SUPPLIED DATA:
(* ===== verification/AddrTest.v ===== *)
(** * The tests of the addresses ([src/src/mask-test.c], [src/src/reverse_ip-test.c])

    The two programs, with their tables, over any conversion of addresses; with
    that of the C library ([InetText]) they are evaluated.  What they print is
    left out. *)

From S2P Require Import Prelude Print AddrUtils InetText.

Section Tests.
Context `{Inet} (le : bool).

(** ** Masks *)

Record mask_vector := MaskVector { mv_orig_addr : cstr; mv_masked_addr : option cstr; mv_mask : Z }.

Definition mask_vectors : list mask_vector :=
  [MaskVector (cs "1.2.3.4") (Some (cs "1.0.0.0")) 8;
   MaskVector (cs "1.2.3.4") (Some (cs "1.2.0.0")) 16;
   MaskVector (cs "1.2.3.4") (Some (cs "1.2.3.0")) 24;
   MaskVector (cs "1.2.3.4") (Some (cs "1.2.3.4")) 32;
   MaskVector (cs "210.123.110.220") (Some (cs "208.0.0.0")) 6;
   MaskVector (cs "210.123.110.220") (Some (cs "210.96.0.0")) 11;
   MaskVector (cs "210.123.110.220") (Some (cs "210.123.96.0")) 19;
   MaskVector (cs "210.123.110.220") (Some (cs "210.123.110.220")) 30;
   MaskVector (cs "2600:abcd::f03c:91ff:fe50:d2") (Some (cs "2600::")) 16;
   MaskVector (cs "2600:abcd::f03c:91ff:fe50:d2") (Some (cs "2600:abcd::")) 32;
   MaskVector (cs "2600:abcd::f03c:91ff:fe50:d2") (Some (cs "2600:abcd::")) 64;
   MaskVector (cs "2600:abcd::f03c:91ff:fe50:d2") (Some (cs "2600:abcd:0:0:8000::")) 65;
   MaskVector (cs "2600:abcd::f03c:91ff:fe50:d2") (Some (cs "2600:abcd::f03c:8000:0:0")) 83;
   MaskVector (cs "2600:abcd::f03c:91ff:fe50:d2") (Some (cs "2600:abcd::f03c:91ff:fe50:d0")) 124;
   MaskVector (cs "1.2.3.4.5") None 24;
   MaskVector (cs "1.2.3") None 24;
   MaskVector (cs "asdf::") None 64;
   MaskVector (cs "1234:1234:1234:1234:1234:1234:1234:12345") None 42;
   MaskVector [] None 0].

Fixpoint mask_loop (tests : list mask_vector) (error_count : Z) : Res Z :=
  match tests with
  | [] => Ok error_count
  | t :: tests =>
      masked ← grey_mask le (MaskConfig (mv_mask t) (mv_mask t)) (mv_orig_addr t);
      mask_loop tests
        (match masked, mv_masked_addr t with
         | None, None => error_count
         | Some m, Some r => if cstr_eqb r m then error_count else error_count + 1
         | _, _ => error_count + 1
         end)
  end.

Definition mask_test : Res Z :=
  error_count ← mask_loop mask_vectors 0; Ok (if 0 <? error_count then 1 else 0).

(** ** Reversed addresses *)

Definition MAX_ADDR_LEN : Z := 1024.

Record reverse_vector := ReverseVector { rv_orig_addr : cstr; rv_rev_addr : cstr; rv_res : Z }.

Definition reverse_vectors : list reverse_vector :=
  [ReverseVector (cs "1.2.3.4") (cs "4.3.2.1") 0;
   ReverseVector (cs "210.123.110.220") (cs "220.110.123.210") 0;
   ReverseVector (cs "2600:abcd::f03c:91ff:fe50:d2") (cs "2.d.0.0.0.5.e.f.f.f.1.9.c.3.0.f.0.0.0.0.0.0.0.0.d.c.b.a.0.0.6.2") 0;
   ReverseVector (cs "1234:4321:5678:8765:90ab:ba09:cdef:fedc") (cs "c.d.e.f.f.e.d.c.9.0.a.b.b.a.0.9.5.6.7.8.8.7.6.5.1.2.3.4.4.3.2.1") 0;
   ReverseVector (cs "::") (cs "0.0.0.0.0.0.0.0.0.0.0.0.0.0.0.0.0.0.0.0.0.0.0.0.0.0.0.0.0.0.0.0") 0;
   ReverseVector (cs "1.2.3.4.5") [] (-1);
   ReverseVector (cs "1.2.3") [] (-1);
   ReverseVector (cs "asdf::") [] (-1);
   ReverseVector (cs "1234:1234:1234:1234:1234:1234:1234:12345") [] (-1);
   ReverseVector [] [] (-1)].

Fixpoint reverse_loop (tests : list reverse_vector) (error_count : Z) : Res Z :=
  match tests with
  | [] => Ok error_count
  | t :: tests =>
      '(res, addr) ← reverse_inet_addr le (rv_orig_addr t);
      reverse_loop tests
        (if negb (res =? rv_res t) || ((res =? 0) && negb (cstr_eqb addr (rv_rev_addr t))) then error_count + 1 else error_count)
  end.

Definition reverse_test : Res Z :=
  error_count ← reverse_loop reverse_vectors 0; Ok (if 0 <? error_count then 1 else 0).

End Tests.

Import Text.

(** With the C library's text of addresses both tests pass, on machines of
    either byte order. *)
Theorem address_tests_pass le : mask_test le = Ok 0 /\ reverse_test le = Ok 0.
Proof. destruct le; vm_compute; done. Qed.

(** ** Reversed IPv6 addresses in general *)

Lemma text_has_colon b : is_addr 16 b -> ":"%char ∈ text_ntop6 b.
Proof.
  intros Hb. destruct (words16 b Hb) as (Hl & Hw & _). unfold text_ntop6. set (ws := words_of b) in *.
  destruct (best ws) as [[base len]|]; [set_solver|]. destruct ws as [|w [|w2 ws]]; [done..|].
  unfold word_texts. cbn [fmap list_fmap]. rewrite join_cons. cbn. set_solver.
Qed.

(** The text of a reversed IPv6 address names every half byte, from the last to
    the first, and its length is that of the array the callers have. *)
Theorem reverse_inet_addr_v6 le b :
  is_addr 16 b ->
  exists r, reverse_inet_addr le (ntop6 b) = Ok (0, r) /\ length r = 63%nat /\
    (forall i, (i < 16)%nat ->
      r !! (4 * i)%nat = Some (hex_digit (b !!! (15 - i)%nat mod 16)) /\
      r !! (4 * i + 2)%nat = Some (hex_digit (b !!! (15 - i)%nat / 16))).
Proof.
  intros Hb. unfold reverse_inet_addr. cbn [ntop6 text]. rewrite bool_decide_true by (by apply text_has_colon).
  unfold reverse_inet6_addr. pose proof (text_ntop6_fits b Hb) as Hf. rewrite (proj2 (Z.leb_gt _ _)) by lia.
  cbn [pton6 text]. rewrite text_round_trip by done. eexists. split; [done|]. destruct Hb as [Hl Hb].
  do 16 (destruct b as [|? b]; [done|]). destruct b; [|done]. split; [done|].
  intros i Hi. do 16 (destruct i as [|i]; [cbn; rewrite ?Z.shiftr_div_pow2 by lia; change 15 with (Z.ones 4); rewrite ?Z.land_ones by lia; done|]). lia.
Qed.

WORK REQUIRED:
In the entries above, find lines with "Import" and copy each.

SOLUTION FOR THIS EXERCISE:
From S2P Require Import Prelude Print AddrUtils InetText.
Import Text.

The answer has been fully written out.